Gianni Bigot, Faustino, 2010.
Professeur
de français, Gianni Bigot nous livre ici une œuvre mi-fiction,
mi-autobiographie (où se situe la limite ? mais est-ce bien
nécessaire de le savoir ?) qui nous plonge dans l’ambiance
pittoresque et terrible d’une cité. Entre rires et frayeurs, entre
identification et rejet, on ne peut rester indifférent à l’histoire
de Faustino. Ambitieux, le projet consiste à raconter l’amour
qu’un garçon a pour la littérature dans un lieu qui résonne
plutôt des phrases du rap. Sans tomber dans le manichéisme. Sans
sombrer dans les clichés. Juste en suivant la trajectoire tortueuse,
montagneuse façon ravins et sommets inaccessibles, de Faustino,
entouré de Proust et de Mahomet, du Coran et de madame Bovary.

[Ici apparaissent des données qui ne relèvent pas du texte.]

Lemma calculate_edge_weight_NaN_coordinate (patch1 patch2 : patch) (d : npfloat) :
  x patch1 = NaN \/ y patch1 = NaN ->
  calculate_edge_weight patch1 patch2 d = NaN.
Proof.
  intros Hnan. unfold calculate_edge_weight.
  assert (Hdist :
    np_sqrt (add (square (sub (x patch1) (x patch2)))
                 (square (sub (y patch1) (y patch2)))) = NaN).
  { destruct Hnan as [Hx | Hy].
    - rewrite Hx. cbn. reflexivity.
    - rewrite Hy. cbn.
      destruct (square (sub (x patch1) (x patch2))); reflexivity. }
  rewrite Hdist. reflexivity.
Qed.

(** C7, amended.  A pair of records whose qualities have a negative product,
    or whose first record has a NaN coordinate, raises no error: the weight
    is NaN (or a zero, when a negative product underflows), it is not above
    any non-negative threshold, and the loop body leaves the graph as it was
    and goes on. *)
Theorem invalid_record_adds_no_edge {Id : Type} `{EqDec Id}
    (source target : Id * patch) (dispersal_dist : npfloat) (t : R)
    (G : Nx.DiGraph Id) :
  (exists q1 q2, quality (snd source) = Fin q1 /\ quality (snd target) = Fin q2
                 /\ q1 * q2 < 0)
  \/ x (snd source) = NaN \/ y (snd source) = NaN ->
  0 <= t ->
  (calculate_edge_weight (snd source) (snd target) dispersal_dist = NaN
   \/ calculate_edge_weight (snd source) (snd target) dispersal_dist = Fin 0)
  /\ gt (calculate_edge_weight (snd source) (snd target) dispersal_dist) (Fin t)
     = false
  /\ visit_pair dispersal_dist (Fin t) source target G = G.
Proof.
  intros Hbad Ht.
  assert (Hnan : calculate_edge_weight (snd source) (snd target) dispersal_dist = NaN).
  { destruct Hbad as [(q1 & q2 & H1 & H2 & Hneg) | Hcoord].
    - exact (calculate_edge_weight_NaN_quality _ _ _ q1 q2 H1 H2 Hneg).
    - exact (calculate_edge_weight_NaN_coordinate _ _ _ Hcoord). }
  split; [left; exact Hnan |].
  split; [rewrite Hnan; apply gt_NaN_l |].
  unfold visit_pair. destruct (eq_dec (fst source) (fst target)); [reflexivity |].
  rewrite Hnan, gt_NaN_l. reflexivity.
Qed.

Lemma invalid_record_adds_no_edge_witness :
  (((exists q1 q2, Fin (-1) = Fin q1 /\ Fin 1 = Fin q2 /\ q1 * q2 < 0)
    \/ Fin 0 = NaN \/ Fin 0 = NaN)
   /\ 0 <= 1 / 100)
  /\ (calculate_edge_weight (real_patch 0 0 (-1)) (real_patch 1 0 1) DISPERSAL_DISTANCE
      = NaN
      \/ calculate_edge_weight (real_patch 0 0 (-1)) (real_patch 1 0 1)
           DISPERSAL_DISTANCE = Fin 0)
  /\ gt (calculate_edge_weight (real_patch 0 0 (-1)) (real_patch 1 0 1)
           DISPERSAL_DISTANCE) (Fin (1 / 100)) = false
  /\ visit_pair DISPERSAL_DISTANCE (Fin (1 / 100))
       (1%Z, real_patch 0 0 (-1)) (2%Z, real_patch 1 0 1) Nx.empty = Nx.empty.
Proof.
  assert (Hbad : (exists q1 q2, Fin (-1) = Fin q1 /\ Fin 1 = Fin q2 /\ q1 * q2 < 0)
                 \/ Fin 0 = NaN \/ Fin 0 = NaN).
  { left. exists (-1), 1. repeat split; lra. }
  assert (Ht : 0 <= 1 / 100) by lra.
  split; [split; assumption |].
  exact (invalid_record_adds_no_edge
           (1%Z, real_patch 0 0 (-1)) (2%Z, real_patch 1 0 1)
           DISPERSAL_DISTANCE (1 / 100) Nx.empty Hbad Ht).
Defined.

(** ** Dictionaries *)

Section DictFacts.

Context {K V : Type} `{EqDec K}.

Lemma get_set (k k' : K) (v : V) (d : Dict.dict K V) :
  Dict.get k' (Dict.set k v d) = if eq_dec k' k then Some v else Dict.get k' d.
Proof.
  induction d as [| [k0 v0] d IH]; simpl.
  - destruct (eq_dec k' k); reflexivity.
  - destruct (eq_dec k k0) as [-> | Hk]; simpl.
    + destruct (eq_dec k' k0); reflexivity.
    + destruct (eq_dec k' k0) as [-> | Hk'].
      * destruct (eq_dec k0 k); [congruence | reflexivity].
      * exact IH.
Qed.

Lemma get_app (k : K) (d1 d2 : Dict.dict K V) :
  Dict.get k (d1 ++ d2)
  = match Dict.get k d1 with Some v => Some v | None => Dict.get k d2 end.
Proof.
  induction d1 as [| [k0 v0] d1 IH]; simpl; [reflexivity |].
  destruct (eq_dec k k0); [reflexivity | exact IH].
Qed.

Lemma get_In (k : K) (v : V) (d : Dict.dict K V) :
  Dict.get k d = Some v -> In (k, v) d.
Proof.
  induction d as [| [k0 v0] d IH]; simpl; [discriminate |].
  destruct (eq_dec k k0) as [-> | Hk]; intros Hget.
  - left. congruence.
  - right. exact (IH Hget).
Qed.

Lemma get_None_keys (k : K) (d : Dict.dict K V) :
  Dict.get k d = None <-> ~ In k (Dict.keys d).
Proof.
  induction d as [| [k0 v0] d IH]; simpl.
  - tauto.
  - destruct (eq_dec k k0) as [-> | Hk].
    + split; [discriminate | intros Hn; exfalso; apply Hn; left; reflexivity].
    + rewrite IH. split.
      * intros Hn [Heq | Hin]; [congruence | exact (Hn Hin)].
      * intros Hn Hin. apply Hn. right. exact Hin.
Qed.

Lemma mem_set (k k' : K) (v : V) (d : Dict.dict K V) :
  Dict.mem k' d = true -> Dict.mem k' (Dict.set k v d) = true.
Proof.
  unfold Dict.mem. rewrite get_set.
  destruct (eq_dec k' k); [reflexivity | tauto].
Qed.

Lemma mem_set_same (k : K) (v : V) (d : Dict.dict K V) :
  Dict.mem k (Dict.set k v d) = true.
Proof.
  unfold Dict.mem. rewrite get_set.
  destruct (eq_dec k k); [reflexivity | congruence].
Qed.

Lemma keys_set (k : K) (v : V) (d : Dict.dict K V) :
  Dict.keys (Dict.set k v d)
  = if Dict.mem k d then Dict.keys d else Dict.keys d ++ [k].
Proof.
  unfold Dict.mem.
  induction d as [| [k0 v0] d IH]; simpl; [reflexivity |].
  destruct (eq_dec k k0) as [-> | Hk]; simpl; [reflexivity |].
  rewrite IH. destruct (Dict.get k d); reflexivity.
Qed.

Lemma NoDup_keys_set (k : K) (v : V) (d : Dict.dict K V) :
  NoDup (Dict.keys d) -> NoDup (Dict.keys (Dict.set k v d)).
Proof.
  intros Hnd. rewrite keys_set. unfold Dict.mem.
  destruct (Dict.get k d) eqn:Hget; [exact Hnd |].
  apply get_None_keys in Hget.
  apply NoDup_rev in Hnd. rewrite <- (rev_involutive (Dict.keys d ++ [k])).
  apply NoDup_rev. rewrite rev_app_distr. simpl.
  constructor; [| exact Hnd].
  intros Hin. apply Hget. apply in_rev. exact Hin.
Qed.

Ou
comment avoir le cul entre deux chaises, être tiraillé entre
l’envie de s’instruire et les amitiés contestables mais vraies,
entre le shit et la lecture comme une drogue, sans devenir
schizophrène, sans exploser en vol. Le langage est cru, mais c’est
celui de la rue. Les faits sont glauques, mais c’est la réalité.
C’est dit, on ne taira rien de ce qu’il se passe dans les halls
et dans les caves. On ne taira rien de la violence et du désespoir.
Mais on ne taira rien non plus de la réflexion sur l’origine, sur
l’accès à la culture, sur la solitude dans laquelle on maintient
les habitants des cités et sur une certaine idée de la fraternité
et de la solidarité qui y règne pourtant. On ne peut pas fermer les
yeux quand on se retrouve face à nos peurs injustifiées, à nos
idées fausses et à nos préjugés. De quoi clouer le bec aux
donneurs de leçons, à ceux qui croient savoir et à ceux qui
cherchent à nous faire peur. La réalité en pleine figure. Brute,
sans polissage, telle qu’elle est. Une réussite, en ce qui
concerne le message à faire passer. Ensuite, sur un autre plan mais
qui s’entremêle étroitement au premier, la littérature, et
l’écriture comme une cause et une conséquence de celle-ci.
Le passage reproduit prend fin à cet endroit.